The concern I'm running into is especially with Android VM or Emulators. I don't know if any of them can share the same GPS as Windows is receiving so that Waze or Google Maps will work, likewise goes for Microphone and Audio output to the cars speakers.

Any ideas?


----------



## crackinhedz

You could mirror your android to your PC, using Vysor.

https://chrome.google.com/webstore/detail/vysor/gidgenkbbabolejbgbpnhbimgjbffefm

...you can try it on your home PC to see if you like. I have it on mine but rarely use as I have a GPS for it and dont use my phone for much while driving.


----------



## Need4Camaro

crackinhedz said:


> You could mirror your android to your PC, using Vysor.
> 
> https://chrome.google.com/webstore/detail/vysor/gidgenkbbabolejbgbpnhbimgjbffefm
> 
> ...you can try it on your home PC to see if you like. I have it on mine but rarely use as I have a GPS for it and dont use my phone for much while driving.


Thank you tons for the suggestion and I will definately keep this in mind, for now though I would like the Android OS to literally be apart of the PC.


----------



## Need4Camaro

Okay, so I am researching and researching and I find the more I research, the more questions I have. I am beginning to obtain a general conscience as to what I am doing, I think anyway.

Let me run a few things by you guys and get your opinion.

#1 All Mini ITX Motherboards given the form factor should fit a Double Din Mini ITX Case such as this one - 2Din in Dash 7" Samsung HDMI Touch Screen Monitor Mini ITX USB SD Raspberry Pi | eBay - right?

#2 Since I'm not looking to overclock, it doesn't really matter what Mother Board I get. The main determining factor for the performance I'm looking for is the CPU and graphics card. Right?

#3 For graphics, my only real options are...
-- I7 with DDR4 for onboard graphics
or
-- I5 with a graphics card.

Are there any other CPU that have good onboard graphics for gaming, if so would I need to use a special motherboard for it?

-- For a Graphics Card on a 2Din Unit, it looks like it would mount right behind the fan, and the fan would be in the way of the HDMI port. Would there be any other way I can install a low profile graphics card in a 2 DIN Case? Maybe the fan could be relocated to the top?

-- What is e3io using for their Harness Port? Inside of the system where is it connecting and how?
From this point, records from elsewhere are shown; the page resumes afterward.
Lemma config_v4_roundtrip_witness :
  exists c, parse_config_file dotted_pton (Some (config_text dotted_ntop sample_items)) initial_config = Ret (0, c)
  /\ g_allow_unknown_clients c.(c_global) = false
  /\ s_dns_servers <$> c.(c_subnets) = [[addr 8 8 8 8; addr 8 8 4 4; addr 1 1 1 1]]
  /\ s_max_lease_time <$> c.(c_subnets) = [86400].
Proof.
  exists (config_run sample_items). split; [|vm_compute; done].
  apply (config_v4_roundtrip dotted_pton dotted_ntop sample_items initial_config); [apply sample_items_ok|].
  vm_compute. discriminate.
Defined.

Definition parse_lines (ls : list cstr) : outcome (Z * dhcp_config_t) :=
  parse_config_file dotted_pton (Some (print_lines ls)) initial_config.

(** After an error in a host block the rest of the block is read as part of the subnet, and
    the brace of the host closes the subnet: what follows counts as global. *)
Example host_error_closes_subnet :
  match parse_lines [lit "subnet 10.0.0.0 netmask 255.0.0.0 {"; lit "host a {"; lit "hardware-ethernet nonsense;"; lit "}";
                     lit "default-lease-time 60;"; lit "}"] with
  | Ret (0, c) => g_default_lease_time c.(c_global) = 60 /\ s_default_lease_time <$> c.(c_subnets) = [0]
  | _ => False
  end.
Proof. vm_compute. done. Qed.

(** A reservation that follows one with an error takes over the fields it does not set. *)
Example host_error_leaks_fields :
  match parse_lines [lit "subnet 10.0.0.0 netmask 255.0.0.0 {"; lit "host a {"; lit "fixed-address 10.0.0.7;";
                     lit "hardware-ethernet nonsense;"; lit "host b {"; lit "hardware-ethernet 1:2:3:4:5:6;"; lit "}"; lit "}"] with
  | Ret (0, c) => (fun s => (fun h => (h.(h_name), h.(h_fixed_address))) <$> s.(s_hosts)) <$> c.(c_subnets)
                  = [[("b"%string, addr 10 0 0 7)]]
  | _ => False
  end.
Proof. vm_compute. done. Qed.

(** The offsets west of UTC that the comments of the configuration give are refused. *)
Example negative_offset_refused :
  parse_global_option dotted_pton (lit "option time-offset -18000;") zero_global = (-2, zero_global).
Proof. vm_compute. reflexivity. Qed.

(** A global option after a subnet does not reach it. *)
Example later_global_not_used :
  match parse_lines [lit "subnet 10.0.0.0 netmask 255.0.0.0 {"; lit "}"; lit "max-lease-time 99;"] with
  | Ret (0, c) => g_max_lease_time c.(c_global) = 99 /\ s_max_lease_time <$> c.(c_subnets) = [0]
  | _ => False
  end.
Proof. vm_compute. done. Qed.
Basically how does the radio harness connect to the system and where in their audio amplifier? Can I implement one directly into my own system?
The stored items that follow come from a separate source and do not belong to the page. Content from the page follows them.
(* ===== verification/ConfigFileV6.v ===== *)
(** * The configuration file of the DHCPv6 server

    The parser of [DHCPv6/sources/config_v6.c]: [load_config_v6] and everything it calls, on
    the records of [ConfigV6].  A line is the C string [fgets] leaves in its buffer; the
    file is the list of the bytes left.  The functions that read a statement take the line
    they change in place and return the record they write to.  The host slot that
    [parse_host_block] fills is part of the array once its closing brace is read.  The fuel
    of the loops is one more than the number of bytes left, of which every round reads at
    least one ([config_v6_parse_bounds]). *)

From Stdlib Require Import String.
From S2P Require Import Prelude UtilsV6 ConfigV6 CText UtilsV4.

Definition LINE_MAX_LEN : nat := 512.

Definition MAX_SUBNET_V6 : nat := 64.

Definition MAX_HOSTS_PER_SUBNET : nat := 200.

(** ** Assignments to the records *)

Definition set_h6_hostname (v : cstr) (r : dhcpv6_static_host_t) : dhcpv6_static_host_t :=
  mk_static_host6 v r.(h6_duid) r.(h6_fixed_address6) r.(h6_fixed_addr6_bin) r.(h6_has_fixed_address6_bin).

Definition set_h6_duid (v : cstr) (r : dhcpv6_static_host_t) : dhcpv6_static_host_t :=
  mk_static_host6 r.(h6_hostname) v r.(h6_fixed_address6) r.(h6_fixed_addr6_bin)
    r.(h6_has_fixed_address6_bin).

Definition set_h6_fixed_address6 (v : cstr) (r : dhcpv6_static_host_t) : dhcpv6_static_host_t :=
  mk_static_host6 r.(h6_hostname) r.(h6_duid) v r.(h6_fixed_addr6_bin) r.(h6_has_fixed_address6_bin).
-- Maybe I should just let e3io build me a custom PC with a custom case to implement a graphics card?

-- On Android Headunits, is there any way to implement audio and video in? Also what about touch from another device? Maybe I can just build a CarPC, connect it to my Head Unit and let it handle all of my audio and video and retain Windows and Android and the stereo will conver the sound..but then how will I implement touch?


----------



## Waffle

I would look at the intel integrated graphics performance. At the low resolution that the in dash touch screen monitors use, the onboard graphics can pump out pretty good fps.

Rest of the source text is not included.